Allison Porter: A rigorous design methodology to prepare for medical emergencies in space


Original article via MIT Morningside Academy for Design

NASA’s plan to send astronauts on a roundtrip flight from Earth to Mars in what will likely be an 850-day mission has MIT Morningside Academy for Design (MAD) Fellow Allison Porter thinking about how distance-delayed communications with Earth could put astronauts in danger when medical emergencies arise. At some points during the trip, the spacecraft will be so far from Earth that communications with Mission Control in Houston could have up to a 24-minute delay in both directions.

Porter, who is a first-generation college student, earned her bachelor’s degree in biological systems engineering in her home state of Nebraska. She’s now finishing up her doctoral work in Harvard-MIT Health Sciences and Technology (HST), the academic unit of the MIT Institute for Medical Engineering and Science (IMES). Her project will inform the future work of engineers determining how best to integrate automation into guidance for astronauts — who may not be medical experts — using clinical tools in spaceflight. The work will also be useful in extreme environments on Earth, such as mountain base camps and other highly remote areas.
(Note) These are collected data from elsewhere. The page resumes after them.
Lemma In_omap {A B} (f : A -> option B) l y :
  In y (omap f l) <-> exists x, In x l /\ f x = Some y.
Proof.
  rewrite <- list_elem_of_In, list_elem_of_omap.
  setoid_rewrite list_elem_of_In. done.
Qed.

Lemma NoDup_map_omap {A B C} (f : A -> option B) (g : B -> C) (h : A -> C) l :
  (forall x y, f x = Some y -> g y = h x) ->
  List.NoDup (map h l) -> List.NoDup (map g (omap f l)).
Proof.
  intros E. induction l as [|a l IH]; simpl; [done|]. inversion 1 as [|? ? Hn Hl]; subst.
  destruct (f a) as [b|] eqn:F; simpl; auto. constructor; auto.
  rewrite (E _ _ F). intros (y & Hy & Hin)%in_map_iff. apply In_omap in Hin as (x & Hx & Fx).
  apply Hn. apply in_map_iff. exists x. split; [|done]. rewrite <- (E _ _ Fx). done.
Qed.

Lemma sumZ_firstn_le {A} (f : A -> Z) n l :
  (forall x, In x l -> 0 <= f x) -> sumZ (map f (firstn n l)) <= sumZ (map f l).
Proof.
  intros H. rewrite <- (firstn_skipn n l) at 2. rewrite map_app, sumZ_app.
  assert (0 <= sumZ (map f (skipn n l))); [|lia].
  apply sumZ_nonneg, List.Forall_forall. intros z (x & <- & Hx)%in_map_iff.
  apply H. rewrite <- (firstn_skipn n l). apply in_app_iff. auto.
Qed.

(** ** Automation *)

Create HintDb kat.
#[export] Hint Resolve sort_by_NoDup_map NoDup_map_filter NoDup_map_firstn NoDup_app_snoc
  sumZ_nonneg sat_i64_id sat_u64_id : kat.

(** Case-split the innermost [match] or [if] scrutinee, keeping an equation. *)
Ltac break_match :=
  match goal with
  | |- context [match ?x with _ => _ end] =>
      lazymatch x with
      | context [match _ with _ => _ end] => fail
      | _ => destruct x eqn:?
      end
  end.

Ltac break_match_in H :=
  match type of H with
  | context [match ?x with _ => _ end] =>
      lazymatch x with
      | context [match _ with _ => _ end] => fail
      | _ => destruct x eqn:?
      end
  end.

(** Turn boolean comparisons in the context into propositions. *)
Ltac to_prop :=
  repeat match goal with
  | H : _ && _ = true |- _ => apply andb_true_iff in H as [? ?]
  | H : _ && _ = false |- _ => apply andb_false_iff in H
  | H : _ || _ = true |- _ => apply orb_true_iff in H
  | H : _ || _ = false |- _ => apply orb_false_iff in H as [? ?]
  | H : negb _ = true |- _ => apply negb_true_iff in H
  | H : negb _ = false |- _ => apply negb_false_iff in H
  | H : (_ <? _) = true |- _ => apply Z.ltb_lt in H
  | H : (_ <? _) = false |- _ => apply Z.ltb_ge in H
  | H : (_ <=? _) = true |- _ => apply Z.leb_le in H
  | H : (_ <=? _) = false |- _ => apply Z.leb_gt in H
  | H : (_ =? _) = true |- _ => apply Z.eqb_eq in H
  | H : (_ =? _) = false |- _ => apply Z.eqb_neq in H
  | H : (_ <? _)%nat = true |- _ => apply Nat.ltb_lt in H
  | H : (_ <? _)%nat = false |- _ => apply Nat.ltb_ge in H
  | H : (_ <=? _)%nat = true |- _ => apply Nat.leb_le in H
  | H : (_ <=? _)%nat = false |- _ => apply Nat.leb_gt in H
  | H : (_ =? _)%nat = true |- _ => apply Nat.eqb_eq in H
  | H : (_ =? _)%nat = false |- _ => apply Nat.eqb_neq in H
  end.

(** Invert equations between constructors of [result], [option] and pairs. *)
Ltac inv_eqs :=
  repeat match goal with
  | H : Ok _ = Ok _ |- _ => injection H as H; subst
  | H : Err _ = Err _ |- _ => injection H as H; subst
  | H : Some _ = Some _ |- _ => injection H as H; subst
  | H : (_, _) = (_, _) |- _ => injection H as ? ?; subst
  | H : Ok _ = Err _ |- _ => discriminate H
  | H : Err _ = Ok _ |- _ => discriminate H
  | H : Some _ = None |- _ => discriminate H
  | H : None = Some _ |- _ => discriminate H
  end.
Although the Mars flight is unlikely to occur before 2040, the young biomedical engineer, who previously designed a soft-knee exoskeleton for advanced spacesuits as her master’s thesis project in MIT’s Department of Aeronautics and Astronautics, understands that now is the time to begin preparations. She’s aspiring to help lay the groundwork for a new field. And with her focus on involving clinical experts throughout the design process, she’s introducing a rigorous design methodology at the most basic planning level. It’s this aspect of her research that brought her to MIT MAD for her final year at MIT.

“My definition of ‘design’ in this project really encapsulates a process to first fully understand a complex system, and then use that information to meet the needs of the system.”

“This means that I’m diverging from the simplified engineering paradigm of (1) Define a problem; (2) Ideate a solution via design; (3) Build; and (4) Perform human-in-the-loop testing to evaluate the efficacy of the designed solution,” Porter says.

“Rather, we are opting to involve humans in the loop as part of the design process, not just in testing. We are doing this rigorously and extensively – not just consulting with one domain expert briefly at the beginning or at intervals of the design phase, but using continuous, multi-source domain expertise input throughout our process to directly inform our design.”

Porter’s research advisors are Aleksandra Stankovic, an assistant professor in the Department of Psychiatry at the Harvard Medical School who is on the faculty of the HST Bioastronautics Program; and Katya Arquilla, assistant professor in the Department of Aerospace Engineering at the University of Colorado Boulder and formerly of MIT, whose research is focused on quantifying human health and performance during interactions with complex systems.

Porter adopted this design methodology in part because during her literature review for the project, she found that “automated clinical support tools that exist on the ground are not appropriate for long-duration exploration medicine; they seemed to rely on highly trained individuals, often were one-off systems, and have low adoption rates,” she explains.

Porter’s research is focused specifically on the use of ultrasound technology as a diagnostic tool during medical emergencies, and possibly to guide the work of astronauts providing treatment in space.
“I wanted to better understand how experts in a hospital setting on Earth perform care in something that’s relevant to spaceflight, particularly point-of-care ultrasound (POCUS) in cases of traumatic injury,” Porter says.

To do this, Porter observed and interviewed health care professionals who use POCUS in trauma cases, including at the Massachusetts General Hospital (MGH) Department of Emergency Medicine, rural hospitals, and even more austere wilderness settings. For instance, POCUS can sometimes be used to determine quickly the extent of an abdominal or chest injury or to check for fluids in the membrane lining the abdominal cavity or the membrane sac enclosing the heart.

Porter’s familiarity with anatomy comes in part through HST courses that taught her the anatomy and physiology of several organ systems, helping her to better understand the pathophysiologies that can occur in spaceflight. Through her observations at MGH and the Veterans Affairs Hospitals in Boston, she was able to gain a greater understanding of the everyday use of bedside ultrasound operations. “This was vital as I prepared for formal observations and interviews regarding POCUS for my study,” she says. She also incorporated cognitive engineering methodologies, qualitative analysis, human factors engineering and bioastronautics into her research.

As the only HST and AeroAstro student in this year’s MIT MAD cohort, Porter says she’s learning to “translate, to speak more fundamentally about my work to peers in other fields. Design is our common language.”

After graduation, Porter will work as an aerospace engineer in NASA’s Exploration Mission Planning Office at Johnson Space Center in Houston, where she hopes to apply her human-systems engineering skillset to help make expeditions safer for astronauts and Earth explorers alike.